Task requirements => How many lines of these entries hold the string "mapping"? Reply with the number alone.

Task input =>
(** ** The builder: where entities and relationships come from *)

Lemma elem_of_class_rows rawData mapping c row :
  (c, row) ∈ class_rows rawData mapping
  ↔ c ∈ map_classes mapping ∧ row ∈ rows rawData.
Proof.
  unfold class_rows. rewrite list_elem_of_bind. split.
  - intros (c' & (row' & [= -> ->] & Hrow)%list_elem_of_fmap & Hc). done.
  - intros [Hc Hrow]. exists c. split; [|done]. by apply list_elem_of_fmap_2.
Qed.

Lemma elem_of_definition_rows rawData mapping rd row :
  (rd, row) ∈ definition_rows rawData mapping
  ↔ rd ∈ map_relationships mapping ∧ row ∈ rows rawData.
Proof.
  unfold definition_rows. rewrite list_elem_of_bind. split.
  - intros (c' & (row' & [= -> ->] & Hrow)%list_elem_of_fmap & Hc). done.
  - intros [Hc Hrow]. exists rd. split; [|done]. by apply list_elem_of_fmap_2.
Qed.
Lemma vote_on_poll_request_and_result_witness :
  py_truthy (token (self logged_in)) = true
  /\ calls_made logged_in
       (snd (vote_on_poll repr_unused (always vote_response) 42 7 logged_in))
     = [mkRequest POST "http://localhost:8000/polls/42/vote" None None
          (Some (PyDict [("Authorization", PyStr "Bearer tok123");
                         ("Content-Type", PyStr "application/json")]))
          (Some (PyDict [("option_id", PyInt 7)]))]
  /\ fst (vote_on_poll repr_unused (always vote_response) 42 7 logged_in)
     = inr vote_body.
Proof.
  split; [reflexivity |].
  destruct (vote_on_poll_request_and_result repr_unused (always vote_response)
              42 7 logged_in eq_refl) as [Hcall Hres].
  split.
  - exact Hcall.
  - apply (Hres vote_response vote_body).
    + reflexivity.
    + cbn; lia.
    + reflexivity.
Defined.

Lemma get_polls_request_and_result_witness :
  calls_made anonymous (snd (get_polls (always empty_page) 20 5 anonymous))
  = [mkRequest GET "http://localhost:8000/polls"
       (Some (PyDict [("skip", PyInt 20); ("limit", PyInt 5)]))
       None None None]
  /\ fst (get_polls (always empty_page) 20 5 anonymous) = inr (PyList []).
Proof.
  destruct (get_polls_request_and_result (always empty_page) 20 5 anonymous)
    as (Hcall & _ & _ & _ & _ & Hres).
  split.
  - exact Hcall.
  - apply (Hres empty_page (PyList [])).
    + reflexivity.
    + cbn; lia.
    + reflexivity.
Defined.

Answer for this exercise => 6